EXERCISE DIRECTIONS >> Output the line containing "rewrite (post_nowait f", then every remaining line of the entries below, exactly as written and with no other text.

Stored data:
(* ===== verification/SyncTheorems.v ===== *)
(** * The kernel: mutexes and fifos on top of semaphores, and two defects *)

From S2P Require Import Prelude Callout CalloutProofs CalloutInterrupt Kernel KernelTheorems.
Local Open Scope Z_scope.

Section Sync.
Context (NPRIO : nat).

(** The current thread's record after any number of balanced sections. *)
Definition rest (k : kst) (t : thread) : kst := set_ie true (put_td (k_cur k) (th_crit 0 true t) k).

Lemma running_rest k t : running k t → running (rest k t) (th_crit 0 true t).
Proof. intros (E & Hn & Hi). split_and!; [|done|done]. simpl. by rewrite lookup_insert_eq. Qed.

(** A section that changes neither threads nor callouts. *)
Lemma section_frame (k : kst) (t : thread) (f : kst → kst) :
  running k t → (∀ k, k_cur (f k) = k_cur k ∧ k_td (f k) = k_td k) →
  (∀ k t b, f (set_ie b (put_td (k_cur k) t k)) = set_ie b (put_td (k_cur k) t (f k))) →
  (k1 ← critical_enter k; critical_exit (f k1)) = Ok (rest (f k) t).
Proof.
  intros (E & Hn & Hi) Hf Hcomm. rewrite (enter_outer _ _ E Hn), Hi. cbn [mbind res_bind].
  set (k1 := set_ie false _). destruct (Hf k1) as [F1 F2]. destruct (Hf k) as [F3 F4].
  erewrite exit_outer; [|rewrite F1, F2; simpl; by rewrite lookup_insert_eq|done].
  rewrite F1. unfold k1. rewrite Hcomm. unfold rest, put_td, set_tds, set_ie. simpl.
  rewrite F3, insert_insert_eq. done.
Qed.

(** ** Operations that do not block *)

Definition with_sem (s : Z) (sm : sem) (k : kst) : kst := set_sems (<[s := sm]> (k_sem k)) k.

Lemma with_sem_rest s sm k t :
  with_sem s sm (rest k t) = rest (with_sem s sm k) t ∧ k_sem (rest k t) = k_sem k ∧
  k_cur (rest k t) = k_cur k ∧ rest (rest k t) (th_crit 0 true t) = rest k t.
Proof.
  split_and!; [done|done|done|]. unfold rest, put_td, set_tds, set_ie. simpl. by rewrite insert_insert_eq.
Qed.

Lemma post_nowait s k t sm :
  running k t → k_sem k !! s = Some sm → sem_td_list sm = [] → - 2 ^ 31 ≤ sem_count sm < 2 ^ 31 - 1 →
  mdx_sem_post NPRIO s k = Ok (1, rest (with_sem s (set_count (sem_count sm + 1) sm) k) t).
Proof.
  intros Hr Hs Hw Hc. pose proof Hr as (E & Hn & Hi). unfold mdx_sem_post.
  pose proof (section_frame k t (with_sem s (set_count (sem_count sm + 1) sm)) Hr) as Hf.
  rewrite (enter_outer _ _ E Hn), Hi in Hf |- *. cbn [mbind res_bind] in Hf |- *.
  change (k_sem (set_ie false (put_td (k_cur k) (th_crit 1 true t) k))) with (k_sem k) in *.
  rewrite (load_Some _ _ _ Hs). cbn [mbind res_bind]. rewrite Hw.
  rewrite swrap_small by (simpl; lia).
  unfold with_sem in Hf at 5. cbn [k_sem set_ie put_td set_tds] in Hf.
  change (k_sem (set_ie false (put_td (k_cur k) (th_crit 1 true t) k))) with (k_sem k) in Hf.
  rewrite Hf by done. done.
Qed.

Lemma trywait_spec s k t sm :
  running k t → k_sem k !! s = Some sm →
  mdx_sem_trywait s k =
    if 0 <? sem_count sm then Ok (1, rest (with_sem s (set_count (sem_count sm - 1) sm) k) t)
    else Ok (0, rest k t).
Proof.
  intros Hr Hs. pose proof Hr as (E & Hn & Hi). unfold mdx_sem_trywait.
  rewrite (enter_outer _ _ E Hn), Hi. cbn [mbind res_bind].
  change (k_sem (set_ie false (put_td (k_cur k) (th_crit 1 true t) k))) with (k_sem k).
  rewrite (load_Some _ _ _ Hs). cbn [mbind res_bind].
  assert (k_td (set_ie false (put_td (k_cur k) (th_crit 1 true t) k)) !! k_cur k = Some (th_crit 1 true t)) as E1.
  { simpl. by rewrite lookup_insert_eq. }
  destruct (0 <? sem_count sm).
  - rewrite (section_exit k t) by (done || exact E1). cbn [mbind res_bind].
    unfold after_section, rest, with_sem, put_td, set_tds, set_ie, set_sems. simpl. by rewrite insert_insert_eq.
  - rewrite (section_exit k t) by (done || exact E1). cbn [mbind res_bind].
    unfold after_section, rest, put_td, set_tds, set_ie. simpl. by rewrite insert_insert_eq.
Qed.

(** ** Mutexes *)

(** A mutex that was released stays recorded as owned by the thread that
    released it (m->td is never cleared).  So when a thread that holds a mutex
    nobody waits for unlocks it twice, both calls succeed, and the semaphore
    then has two permits: two threads can hold the mutex at the same time. *)
Theorem mutex_double_unlock (m : Z) (k : kst) (t : thread) (sm : sem) :
  running k t → k_mutex k !! m = Some (Some (k_cur k)) → k_sem k !! m = Some sm →
  sem_td_list sm = [] → sem_count sm = 0 →
  ∃ k1 k2, mdx_mutex_unlock NPRIO m k = Ok (1, k1) ∧ mdx_mutex_unlock NPRIO m k1 = Ok (1, k2) ∧
    k_mutex k2 !! m = Some (Some (k_cur k)) ∧
    (∃ sm2, k_sem k2 !! m = Some sm2 ∧ sem_count sm2 = 2) ∧
    (∃ k3 k4, mdx_mutex_trylock m k2 = Ok (1, k3) ∧ mdx_mutex_trylock m k3 = Ok (1, k4)).
Proof.
  intros Hr Hm Hs Hw Hc.
  pose proof (post_nowait m k t sm Hr Hs Hw ltac:(lia)) as E1.
  set (sm1 := set_count (sem_count sm + 1) sm) in *. set (k1 := rest (with_sem m sm1 k) t) in *.
  assert (running k1 (th_crit 0 true t)) as Hr1.
  { split_and!; [|done|done]. simpl. by rewrite lookup_insert_eq. }
  assert (k_sem k1 !! m = Some sm1) as Hs1 by (simpl; by rewrite lookup_insert_eq).
  pose proof (post_nowait m k1 _ sm1 Hr1 Hs1 Hw ltac:(simpl; lia)) as E2.
  set (sm2 := set_count (sem_count sm1 + 1) sm1) in *. set (k2 := rest (with_sem m sm2 k1) _) in *.
  assert (running k2 (th_crit 0 true (th_crit 0 true t))) as Hr2.
  { split_and!; [|done|done]. simpl. by rewrite lookup_insert_eq. }
  assert (k_sem k2 !! m = Some sm2) as Hs2 by (simpl; by rewrite lookup_insert_eq).
  exists k1, k2. unfold mdx_mutex_unlock.
  rewrite (load_Some _ _ _ Hm). cbn [mbind res_bind]. rewrite decide_False by auto.
  change (k_mutex k1) with (k_mutex k). rewrite (load_Some _ _ _ Hm). cbn [mbind res_bind].
  rewrite (decide_False (P := Some (k_cur k) ≠ Some (k_cur k1))) by auto.
  split_and!; [done|done|done|exists sm2; split; [done|simpl; lia]|].
  unfold mdx_mutex_trylock. rewrite (trywait_spec m k2 _ sm2 Hr2 Hs2).
  assert (sem_count sm2 = 2) as E by (simpl; lia). rewrite E. cbn [Z.ltb Z.compare].
  cbn [mbind res_bind set_owner Z.eqb].
  match goal with |- context [set_mutexes ?v ?kk] => set (k3 := set_mutexes v kk) end.
  eexists k3, _. split; [done|].
  rewrite (trywait_spec m k3 (th_crit 0 true (th_crit 0 true (th_crit 0 true t))) (set_count (2 - 1) sm2)).
  - simpl. done.
  - split_and!; [|done|done]. simpl. by rewrite lookup_insert_eq.
  - simpl. by rewrite lookup_insert_eq.
Qed.

(** ** Fifos *)

(** A fifo nobody waits for is a queue: the semaphore counts the entries,
    put appends, get returns the oldest entry, and get on an empty fifo
    returns NULL and changes nothing but the critical-section bookkeeping. *)
Theorem fifo_is_a_queue (f e : Z) (k : kst) (t : thread) (sm : sem) (l : list Z) :
  running k t → k_fifo k !! f = Some l → k_sem k !! f = Some sm → sem_td_list sm = [] →
  sem_count sm = Z.of_nat (length l) → Z.of_nat (length l) < 2 ^ 31 - 1 →
  (∃ k' sm', mdx_fifo_put NPRIO f e k = Ok k' ∧ k_fifo k' !! f = Some (l ++ [e]) ∧
     k_sem k' !! f = Some sm' ∧ sem_td_list sm' = [] ∧ sem_count sm' = Z.of_nat (length (l ++ [e]))) ∧
  match l with
  | [] => mdx_fifo_get f k = Ok (None, rest k t)
  | x :: l' => ∃ k' sm', mdx_fifo_get f k = Ok (Some x, k') ∧ k_fifo k' !! f = Some l' ∧
      k_sem k' !! f = Some sm' ∧ sem_td_list sm' = [] ∧ sem_count sm' = Z.of_nat (length l')
  end.
Proof.
  intros Hr Hf Hs Hw Hc Hmax. pose proof Hr as (E & Hn & Hi). split.
  - unfold mdx_fifo_put. rewrite (enter_outer _ _ E Hn), Hi. cbn [mbind res_bind].
    change (k_fifo (set_ie false (put_td (k_cur k) (th_crit 1 true t) k))) with (k_fifo k).
    rewrite (load_Some _ _ _ Hf). cbn [mbind res_bind].
    rewrite (section_exit k t); [|done|simpl; by rewrite lookup_insert_eq]. cbn [mbind res_bind].
    set (k1 := set_ie true _).
    assert (running k1 (th_crit 0 true t)) as Hr1.
    { split_and!; [|done|done]. simpl. by rewrite lookup_insert_eq. }
    rewrite (post_nowait f k1 _ sm Hr1) by (done || lia). cbn [mbind res_bind].
    eexists _, _. split; [reflexivity|]. simpl. rewrite !lookup_insert_eq.
    split_and!; [done|done|done|]. simpl. rewrite length_app. simpl. lia.
  - unfold mdx_fifo_get. rewrite (trywait_spec f k t sm Hr Hs). rewrite Hc.
    destruct l as [|x l'].
    + done.
    + destruct (Z.ltb_spec 0 (Z.of_nat (length (x :: l')))); [|simpl in *; lia]. cbn [mbind res_bind].
      cbn [Z.eqb]. set (k1 := rest _ t).
      assert (running k1 (th_crit 0 true t)) as (E1 & Hn1 & Hi1).
      { split_and!; [|done|done]. simpl. by rewrite lookup_insert_eq. }
      unfold fifo_take. rewrite (enter_outer _ _ E1 Hn1), Hi1. cbn [mbind res_bind].
      change (k_fifo (set_ie false (put_td (k_cur k1) (th_crit 1 true (th_crit 0 true t)) k1))) with (k_fifo k).
      rewrite (load_Some _ _ _ Hf). cbn [mbind res_bind].
      rewrite (section_exit k1 (th_crit 0 true t)); [|done|simpl; by rewrite lookup_insert_eq].
      cbn [mbind res_bind]. eexists _, _. split; [reflexivity|]. simpl. rewrite !lookup_insert_eq.
      split_and!; [done|done|done|]. simpl. lia.
Qed.
End Sync.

YOUR RESPONSE >>
    rewrite (post_nowait f k1 _ sm Hr1) by (done || lia). cbn [mbind res_bind].
    eexists _, _. split; [reflexivity|]. simpl. rewrite !lookup_insert_eq.
    split_and!; [done|done|done|]. simpl. rewrite length_app. simpl. lia.
  - unfold mdx_fifo_get. rewrite (trywait_spec f k t sm Hr Hs). rewrite Hc.
    destruct l as [|x l'].
    + done.
    + destruct (Z.ltb_spec 0 (Z.of_nat (length (x :: l')))); [|simpl in *; lia]. cbn [mbind res_bind].
      cbn [Z.eqb]. set (k1 := rest _ t).
      assert (running k1 (th_crit 0 true t)) as (E1 & Hn1 & Hi1).
      { split_and!; [|done|done]. simpl. by rewrite lookup_insert_eq. }
      unfold fifo_take. rewrite (enter_outer _ _ E1 Hn1), Hi1. cbn [mbind res_bind].
      change (k_fifo (set_ie false (put_td (k_cur k1) (th_crit 1 true (th_crit 0 true t)) k1))) with (k_fifo k).
      rewrite (load_Some _ _ _ Hf). cbn [mbind res_bind].
      rewrite (section_exit k1 (th_crit 0 true t)); [|done|simpl; by rewrite lookup_insert_eq].
      cbn [mbind res_bind]. eexists _, _. split; [reflexivity|]. simpl. rewrite !lookup_insert_eq.
      split_and!; [done|done|done|]. simpl. lia.
Qed.
End Sync.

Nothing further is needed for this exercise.